Donald Trump has said that the former New York City mayor Rudy Giuliani, who was admitted to hospital on Sunday after being diagnosed with Covid-19, was “doing well” with the virus.
“Rudy’s doing well,” Trump said in response to a question from reporters at the White House. “He’s doing very well. No temperature and he actually called me earlier this morning. Was the first call I got.”
Neither the White House nor doctors for Giuliani released information about Giuliani’s condition, and the basics of Giuliani’s health status remained unknown. He was admitted to Georgetown University hospital on Sunday.
Giuliani, 76, who has kept up a schedule of constant public appearances in recent weeks as the spearhead of Trump’s campaign to spread conspiracy theories about the US election, announced his Covid diagnosis on Twitter on Sunday.
“I’m getting great care and feeling good,” Giuliani tweeted. “Recovering quickly and keeping up with everything.”
Giuliani has appeared frequently in public recently closely surrounded by people not wearing masks or observing the social distancing measures health officials recommend to prevent the spread of coronavirus.
The Giuliani appearances, which have included press conferences as well as video-streamed meetings with Republican legislators in Michigan and Pennsylvania, are part of an improvised traveling show that Trump has put together to challenge the election result.
Following one such appearance, at the offices of the Republican National Committee in November, multiple attendees announced Covid diagnoses, including Giuliani’s son, Andrew, who appears to have had a mild case.

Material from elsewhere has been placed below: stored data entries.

(** * RaceMates: the pro-driver list cache and the telemetry listener

    A shallow embedding of [prolist_manager.py], [config_manager.py] and
    [telemetry_listener.py].  Python values that flow through the program
    are modelled by [pyval]; exceptions by the [result] type; functions
    that touch the disk, the network, the clock or the Qt signals run in
    the state-and-exception monad [Py] over [world]. *)

From Stdlib Require Import ZArith QArith Ascii String List Lia Bool.
From stdpp Require Import base gmap strings list fin_maps.
Import ListNotations.
Close Scope Q_scope.
Local Open Scope string_scope.
Local Open Scope list_scope.
Set Warnings "-register-all".

(** ** Python values *)

(** The values the program reads from JSON documents and from the
    telemetry session info.  Dictionaries have string keys (JSON objects,
    YAML mappings) and are kept as association lists in document order.
    Floating-point numbers are not part of [pyval]; the one float the
    program computes with, the refresh timestamp, is modelled in
    [cfgval] below as an exact rational. *)
Inductive pyval : Type :=
| PyNone
| PyBool (b : bool)
| PyInt (z : Z)
| PyStr (s : string)
| PyList (items : list pyval)
| PyDict (entries : list (string * pyval)).
(** X1.  The custom id of a button, split again by the handler, gives back
    the drop id and the box index it was built from, for every id
    [makeDropId] can return; so the four buttons of a drop message lead to
    boxes 0 to 3 of that drop, and ids that do not start with the collect
    prefix are not parsed at all. *)
Theorem button_id_round_trip t r :
  (∀ i, parseCustomId (buttonIdFor (makeDropId t r) i) = Some (makeDropId t r, pretty i))
  ∧ (parseCustomId ∘ buttonCustomId) <$> buildButtons (makeDropId t r)
    = [ Some (makeDropId t r, "0"); Some (makeDropId t r, "1");
        Some (makeDropId t r, "2"); Some (makeDropId t r, "3") ]
  ∧ ∀ custom w member now guild live,
      String.prefix "collect:" custom = false →
      onButton custom member now guild live w = (None, w).
Proof.
  split; [|split].
  - intros i. apply parseCustomId_buttonIdFor, makeDropId_colon.
  - unfold buildButtons. simpl.
    by rewrite !parseCustomId_buttonIdFor by apply makeDropId_colon.
  - intros custom w member now guild live Hp.
    unfold onButton, parseCustomId. by rewrite Hp.
Qed.

(** ** The first press on a new drop *)

Lemma boxName_elem i (l : list Z) : boxName i ∈ boxName <$> l ↔ i ∈ l.
Proof.
  rewrite list_elem_of_fmap. split; [|by eauto].
  intros (j & Heq & Hj). unfold boxName in Heq.
  apply (inj (String.append "box_")) in Heq.
  apply (inj pretty) in Heq. by subst.
Qed.
(** * HireLoop: the recruiting-pipeline handlers, embedded and verified

    The development follows the repository file by file:

    - [backend/schema.sql]            the tables ([World], the row records);
    - [functions/ingest_webhook.ts]   [Edge.ingest_webhook];
    - [functions/send_sequence.ts]    [Edge.send_sequence];
    - [functions/schedule_meeting.ts] [Edge.schedule_meeting];
    - [functions/screen_resume.ts]    [Edge.mockScreen], [Edge.screen_resume];
    - [functions/xray_search.ts]      [Edge.mockLeads], [Edge.xray_search];
    - [functions/generate_outreach.ts] [Edge.mockOutreach], [Edge.generate_outreach];
    - [functions/pipeline_daemon.ts]  [Edge.pipeline_daemon];
    - [server.js]                     the in-memory demo server, [Demo].

    Every Supabase call is one atomic statement on the tables; a handler is a
    computation in a small state monad over the tables.  What a handler cannot
    decide by itself (the clock, the identifiers and random numbers it draws,
    what a collaborator answers) is an explicit argument. *)

From Stdlib Require Import String Ascii List ZArith QArith Qround Bool Lia DecimalString.
Import ListNotations.
Local Open Scope string_scope.
Local Open Scope Z_scope.

(** ** JavaScript values as far as the handlers look at them *)

(** A JSON field that is read as a string: [None] is an absent (or null)
    field.  The empty string is falsy, every other string is truthy. *)
Definition truthy (v : option string) : bool :=
  match v with
  | None => false
  | Some s => negb (s =? "")%string
  end.

(** [a || b] *)
Definition js_or (a b : option string) : option string :=
  if truthy a then a else b.

(** [n || d] for an optional number: absent and [0] are falsy. *)
Definition num_or (n : option Z) (d : Z) : Z :=
  match n with
  | None => d
  | Some v => if v =? 0 then d else v
  end.

(** [arr.slice(0, e)] for an integer [e]: a negative end counts from the
    back of the array. *)
Definition slice0 {A : Type} (e : Z) (l : list A) : list A :=
  let len := Z.of_nat (length l) in
  let stop := if e <? 0 then Z.max (len + e) 0 else Z.min e len in
  firstn (Z.to_nat stop) l.

(** [featureFlags.includes(f)] *)
Definition includes (flags : list string) (f : string) : bool :=
  existsb (String.eqb f) flags.

(** ** The tables of schema.sql *)

(** [candidates.status]: sourced|contacted|interested|screened|interviewing|offered|hired|rejected *)
Inductive Status : Type :=
| sourced | contacted | interested | screened
| interviewing | offered | hired | rejected.

(** [roles.status]: open|paused|closed *)
Inductive RoleStatus : Type := role_open | role_paused | role_closed.

Record Role : Type := mkRole {
  role_id : string;
  role_title : string;
  role_keywords : list string;      (* parsed_json.keywords *)
  role_status : RoleStatus;
  min_pipeline : option Z           (* int, nullable *)
}.

Record Candidate : Type := mkCandidate {
  cand_id : string;
  cand_role_id : string;
  cand_name : string;
  current_title : option string;
  company : option string;
  location : option string;
  summary : option string;
  culture_score : option Z;
  technical_score : option Z;
  experience_score : option Z;
  fit_score : option Z;
  cand_status : Status
}.

Definition set_status (s : Status) (c : Candidate) : Candidate :=
  mkCandidate (cand_id c) (cand_role_id c) (cand_name c) (current_title c)
    (company c) (location c) (summary c) (culture_score c)
    (technical_score c) (experience_score c) (fit_score c) s.

(** [outreach.meta]: [{}] or the drafted message. *)
Record OutreachResponse : Type := mkOutreachResponse {
  subject : string;
  obody : string
}.

Record Outreach : Type := mkOutreach {
  out_id : string;
  out_candidate_id : string;
  provider : string;
  step : Z;
  last_sent_at : option Z;          (* timestamptz, as epoch milliseconds *)
  next_send_at : option Z;
  meta : option OutreachResponse
}.

(** What a webhook provider posts.  [wp_rest] holds the fields the handler
    never reads. *)
Record WebhookPayload : Type := mkWebhookPayload {
  wp_candidate_id : option string;
  wp_recipient_id : option string;
  wp_event : option string;
  wp_type : option string;
  wp_rest : list (string * string)
}.

(** [engagements.payload] *)
Inductive EngPayload : Type :=
| PWebhook (p : WebhookPayload)
| PSent (prov : string) (mock : bool)
| PScheduled (meetingUrl : string)
| PEmpty.

(** The columns the database fills by itself ([id], [created_at]) are left
    out of an engagement row: no handler reads them. *)
Record Engagement : Type := mkEngagement {
  eng_candidate_id : option string;
  eng_event : option string;        (* sent|opened|replied|scheduled|bounced *)
  eng_payload : EngPayload
}.

(** A row of [config] written by the pipeline daemon.  The key
    [pipeline_${role.id}_${Date.now()}] is kept as the pair it is built from. *)
Record ConfigRow : Type := mkConfigRow {
  cfg_role : string;
  cfg_time : Z;
  cfg_message_title : string;       (* `Pipeline underfilled for role ${role.title}` *)
  cfg_count : Z
}.

(** Requests that leave the process towards a collaborator ([fetch]). *)
Inductive NetCall : Type :=
| FetchOpenAI (about : string)
| FetchGoogleCSE (query : string) (num : Z)
| FetchApollo.

Record World : Type := mkWorld {
  roles : list Role;
  candidates : list Candidate;
  outreach : list Outreach;
  engagements : list Engagement;
  config : list ConfigRow;
  net : list NetCall
}.

(** ** A state monad over the tables *)

Definition M (A : Type) : Type := World -> A * World.

Definition ret {A : Type} (a : A) : M A := fun w => (a, w).
(** * CodeToImage: the Python-to-HTML highlighter, embedded in Rocq

    A shallow embedding of [src/highlight.py] (the command line front end)
    and [src/gui_highlighter.py] (the PyQt6 front end).  Both read a Python
    source file, hand its text to pygments, wrap the returned fragment in a
    fixed HTML document and write that document next to the input.

    Layout:
    - [Py]            Python values the program touches: exceptions, results,
                      the [str] methods it calls, [os.path.basename];
    - [PurePosixPath] the part of [pathlib] behind [Path(p).with_suffix];
    - [OS]            the file system as the program sees it through
                      [os.path.exists] and [open], with an I/O trace;
    - [Pygments]      the signature of the external [highlight] call;
    - [CLI]           [highlight.py]: [MONOKAI_CSS], [generate_html], [main];
    - [GUI]           [gui_highlighter.py]: [MONOKAI_CSS], [dropEvent],
                      [process_file], [generate_html], [open_in_browser];
    - the properties, one section per topic.

    Text is a [string] of bytes: a Python [str] is represented by its UTF-8
    encoding, so every ASCII character the program inspects (slash, dot,
    quote, angle brackets) is one byte, as in the source.  Paths follow the
    POSIX flavour of [os.path] and [pathlib]. *)

From Stdlib Require Import String Ascii List ZArith Lia Bool.
From stdpp Require Import base option list gmap sets strings.

Local Open Scope Z_scope.

Import ListNotations.

(* ===================================================================== *)
(** ** Python values *)
(* ===================================================================== *)

Module Py.

(** The exception classes that can reach the handlers of the two front
    ends.  All are subclasses of [Exception]; [OtherException] stands for
    any other class: one raised inside the pygments library, or a plain
    [OSError]. *)
Inductive exn_class :=
| FileNotFoundError
| IsADirectoryError
| NotADirectoryError
| PermissionError
| UnicodeDecodeError
| ValueError
| OtherException.
(** X16.  [watchFiles] hands every listed path to the watcher, and with it its
    directory; it hands over nothing else; and when the list has no path
    twice, no path is handed over twice. *)
Theorem watchFiles_adds_cover (l : list string) :
  (forall p, p ∈ l ->
     p ∈ Gokit.watchFiles_adds l /\ filepath_Dir p ∈ Gokit.watchFiles_adds l)
  /\ (forall x, x ∈ Gokit.watchFiles_adds l ->
        x ∈ l \/ exists p, p ∈ l /\ x = filepath_Dir p)
  /\ (NoDup l -> NoDup (Gokit.watchFiles_adds l)).
Proof.
  assert (forall x, x ∈ (list_to_set l : gset string) <-> x ∈ l \/ x ∈ @nil string) as Hdict.
  { intros x. rewrite elem_of_list_to_set. split; [tauto|].
    intros [Hx|Hx]; [exact Hx | apply elem_of_nil in Hx; contradiction]. }
  destruct (watchFiles_adds_invariant l l [] (list_to_set l) [] eq_refl Hdict) as [Hcov Hsrc].
  { intros p Hp. apply elem_of_nil in Hp. contradiction. }
  { intros x Hx. apply elem_of_nil in Hx. contradiction. }
  repeat apply conj.
  - intros p Hp. destruct (Hcov p Hp) as [H1 [H2|H2]]; split; try assumption.
    exact (proj1 (Hcov _ H2)).
  - exact Hsrc.
  - intros Hnd.
    apply (watchFiles_adds_nodup l Hnd l [] (list_to_set l) [] eq_refl Hdict).
    + apply NoDup_nil. exact I.
    + intros x Hx. apply elem_of_nil in Hx. contradiction.
Qed.

End WatchFiles.

(** ** The output loop, continued *)

Section OutputBytes.
Variable prefix : string.

Lemma runes_of_app (a b : list PkgExec.Chunk) :
  More.runes_of (a ++ b) = More.runes_of a ++ More.runes_of b.
Proof. unfold More.runes_of. apply flat_map_app. Qed.

Lemma prefixes_of_app (a b : list PkgExec.Chunk) :
  More.prefixes_of (a ++ b) = More.prefixes_of a ++ More.prefixes_of b.
Proof. unfold More.prefixes_of. apply flat_map_app. Qed.
(** [StrUnsignedDecimalLiteral]: [Infinity], or digits with an optional
    fraction and exponent. *)
Definition unsignedLiteral (s : list ascii) : number :=
  if startsWith (list_ascii_of_string "Infinity") s then PosInf
  else
    let '(intDigits, afterInt) := spanDigits s in
    match afterInt with
    | c :: afterDot =>
        if (code c =? 46)%nat then
          let '(fracDigits, afterFrac) := spanDigits afterDot in
          match intDigits, fracDigits with
          | [], [] => NaN
          | _, _ =>
              decimal (digitsValue (intDigits ++ fracDigits))
                      (exponentPart afterFrac - Z.of_nat (List.length fracDigits))
          end
        else
          match intDigits with
          | [] => NaN
          | _ => decimal (digitsValue intDigits) (exponentPart afterInt)
          end
    | [] =>
        match intDigits with
        | [] => NaN
        | _ => decimal (digitsValue intDigits) 0
        end
    end.

Definition negate (a : number) : number :=
  match a with
  | NaN => NaN
  | PosInf => NegInf
  | NegInf => PosInf
  | Fin q => Fin (Qred (- q)%Q)
  end.

Definition parseFloat (input : string) : number :=
  match trimStart (list_ascii_of_string input) with
  | c :: rest =>
      if (code c =? 43)%nat then unsignedLiteral rest
      else if (code c =? 45)%nat then negate (unsignedLiteral rest)
      else unsignedLiteral (c :: rest)
  | [] => NaN
  end.

End ParseFloat.

Import ParseFloat.

(** ** The route effect *)

(** A point of [globalRouteData]; the labels and the cumulative distance it
    also carries are not read by the effect. *)
Record RoutePoint : Type := {
  latitude : string;
  longitude : string
}.

Inductive exception : Type :=
| ParseError.

(** How a call ends: it returns, or it throws. *)
Inductive completion (A : Type) : Type :=
| Normal (a : A)
| Throw (e : exception).

Arguments Throw {A} e.

(** The two pieces of component state the effect sets. *)
Record RouteState : Type := {
  adjustedCoordinates : list LatLngTuple;
  center : option LatLngTuple
}.

Definition parsePoint (point : RoutePoint) : LatLngTuple :=
  (parseFloat (latitude point), parseFloat (longitude point)).

(** The body of [globalRouteData.forEach], on the two local arrays. *)
Definition routeLoopBody
    (arrays : list LatLngTuple * list LatLngTuple) (point : RoutePoint)
    : list LatLngTuple * list LatLngTuple :=
  let '(rawCoordinates, adjusted) := arrays in
  let lat := parseFloat (latitude point) in
  let lon := parseFloat (longitude point) in
  let rawCoordinates := rawCoordinates ++ [(lat, lon)] in
  let adjustedCoords :=
    handleDateLineCrossing (lastElement adjusted) (lat, lon) in
  (rawCoordinates, adjusted ++ [adjustedCoords]).

Definition routeEffect
    (globalRouteData : option (list RoutePoint)) (st : RouteState)
    : completion RouteState :=
  match globalRouteData with
  | Some ((_ :: _) as data) =>
      let '(_, adjusted) := fold_left routeLoopBody data ([], []) in
      Normal {| adjustedCoordinates := adjusted;
                center := Some (calculateMeanLatLon adjusted) |}
  | _ => Normal st
  end.

(** ** The hazard scan *)

(** A GeoJSON position, [[lon, lat]], and the coordinates of a polygon. *)
Definition Position : Type := (number * number)%type.
Definition PolygonCoordinates : Type := list (list Position).

(** A forecast-cone feature: [feature?.geometry?.coordinates]. *)
Record ConeFeature : Type := {
  coneCoordinates : option PolygonCoordinates
}.

(** A track feature: [feature.geometry.coordinates]. *)
Record TrackFeature : Type := {
  trackCoordinates : list Position
}.

(** [forecastConeData]: each copy's [?.features] may be missing. *)
Record ConeData : Type := {
  coneOriginal : option (list ConeFeature);
  coneMinus360 : option (list ConeFeature);
  conePlus360 : option (list ConeFeature)
}.

(** [observedTrackData]: the three copies, each with its [features]. *)
Record TrackData : Type := {
  trackOriginal : list TrackFeature;
  trackMinus360 : list TrackFeature;
  trackPlus360 : list TrackFeature
}.

(** What the scan does that can be observed from outside: the calls of the
    two intersection primitives with their arguments, the alert and the
    console line. *)
Inductive Event : Type :=
| CallLineAndPolygon (route : list LatLngTuple) (polygon : option PolygonCoordinates)
| CallLines (route : list LatLngTuple) (track : list LatLngTuple)
| SwalFireWarning
| ConsoleLogNoIntersection.

(** A computation that records its events in order. *)
Definition Traced (A : Type) : Type := (list Event * A)%type.

Definition ret (A : Type) (a : A) : Traced A := ([], a).

Definition bind (A B : Type) (m : Traced A) (k : A -> Traced B) : Traced B :=
  let '(t1, a) := m in
  let '(t2, b) := k a in
  (t1 ++ t2, b).

Definition tell (e : Event) : Traced unit := ([e], tt).

Definition events (A : Type) (m : Traced A) : list Event := fst m.
Definition result (A : Type) (m : Traced A) : A := snd m.

Notation "x <- m ;; k" := (bind m (fun x => k))
  (at level 61, m at next level, right associativity).
Notation "m ;;; k" := (bind m (fun _ => k))
  (at level 61, right associativity).

(** JavaScript's [a || b] on values that are a tuple or [null]. *)
Definition orElse (A : Type) (a b : option A) : option A :=
  match a with
  | Some _ => a
  | None => b
  end.

Section HazardScan.

(** The two primitives of [~/utils]; they are pure functions of their
    arguments. *)
Variable checkIntersectionBetweenLineAndPolygon :
  list LatLngTuple -> option PolygonCoordinates -> option LatLngTuple.
Variable checkIntersectionBetweenLines :
  list LatLngTuple -> list LatLngTuple -> option LatLngTuple.

Definition callLineAndPolygon
    (route : list LatLngTuple) (polygon : option PolygonCoordinates)
    : Traced (option LatLngTuple) :=
  tell (CallLineAndPolygon route polygon) ;;;
  ret (checkIntersectionBetweenLineAndPolygon route polygon).

Definition callLines (route track : list LatLngTuple)
    : Traced (option LatLngTuple) :=
  tell (CallLines route track) ;;;
  ret (checkIntersectionBetweenLines route track).

Fixpoint checkIntersectionsWithFeatures
    (features : list ConeFeature) (adjusted : list LatLngTuple)
    (checkFunction :
       list LatLngTuple -> option PolygonCoordinates -> Traced (option LatLngTuple))
    : Traced (option LatLngTuple) :=
  match features with
  | [] => ret None
  | feature :: rest =>
      let polygon := coneCoordinates feature in
      intersection <- checkFunction adjusted polygon ;;
      match intersection with
      | Some _ => ret intersection
      | None => checkIntersectionsWithFeatures rest adjusted checkFunction
      end
  end.

(** [data?.copy?.features || []] *)
Definition featuresOrEmpty
    (data : option ConeData) (copy : ConeData -> option (list ConeFeature))
    : list ConeFeature :=
  match data with
  | Some d => match copy d with Some fs => fs | None => [] end
  | None => []
  end.

Definition handleConeDataIntersection
    (forecastConeData : option ConeData) (adjusted : list LatLngTuple)
    : Traced (option LatLngTuple) :=
  let originalFeatures := featuresOrEmpty forecastConeData coneOriginal in
  let minus360Features := featuresOrEmpty forecastConeData coneMinus360 in
  let plus360Features := featuresOrEmpty forecastConeData conePlus360 in
  intersectionOriginal <-
    checkIntersectionsWithFeatures originalFeatures adjusted callLineAndPolygon ;;
  intersectionMinus360 <-
    checkIntersectionsWithFeatures minus360Features adjusted callLineAndPolygon ;;
  intersectionPlus360 <-
    checkIntersectionsWithFeatures plus360Features adjusted callLineAndPolygon ;;
  ret (orElse intersectionOriginal
         (orElse intersectionMinus360 (orElse intersectionPlus360 None))).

For years, Giuliani has worked to build and feed conspiracy theories designed to help Trump politically. Before the impeachment inquiry that concluded earlier this year, Giuliani tried to get Ukrainian officials to make public statements the Trump campaign hoped would be damaging to Joe Biden.
But Giuliani’s remit has changed since Trump lost the presidency, shifting from weaving complicated stories about a shady conspiracy in a former Soviet republic to weaving similar – entirely false – stories about a shady conspiracy among US elections officials.
While he has made a great show of his fraud allegations for the cameras, with likely corrosive effects on US democracy, Giuliani did not dare advance fraud allegations in a court appearance last month, where lying could come with a price in the form of disbarment or other sanction.
“It’s not fraud,” Giuliani told a district judge in Pennsylvania of the Trump campaign’s case. “This is not a fraud case.”
As one of the highest-profile members of Trump’s inner circle, Giuliani had previously served as a significant source of misinformation about coronavirus. In one Fox News appearance, he mocked contact tracing, asking why it was not used to fight obesity and heart disease.
Trump, 74, was hospitalized in early October at Walter Reed medical center in Maryland. He spent three days in the hospital.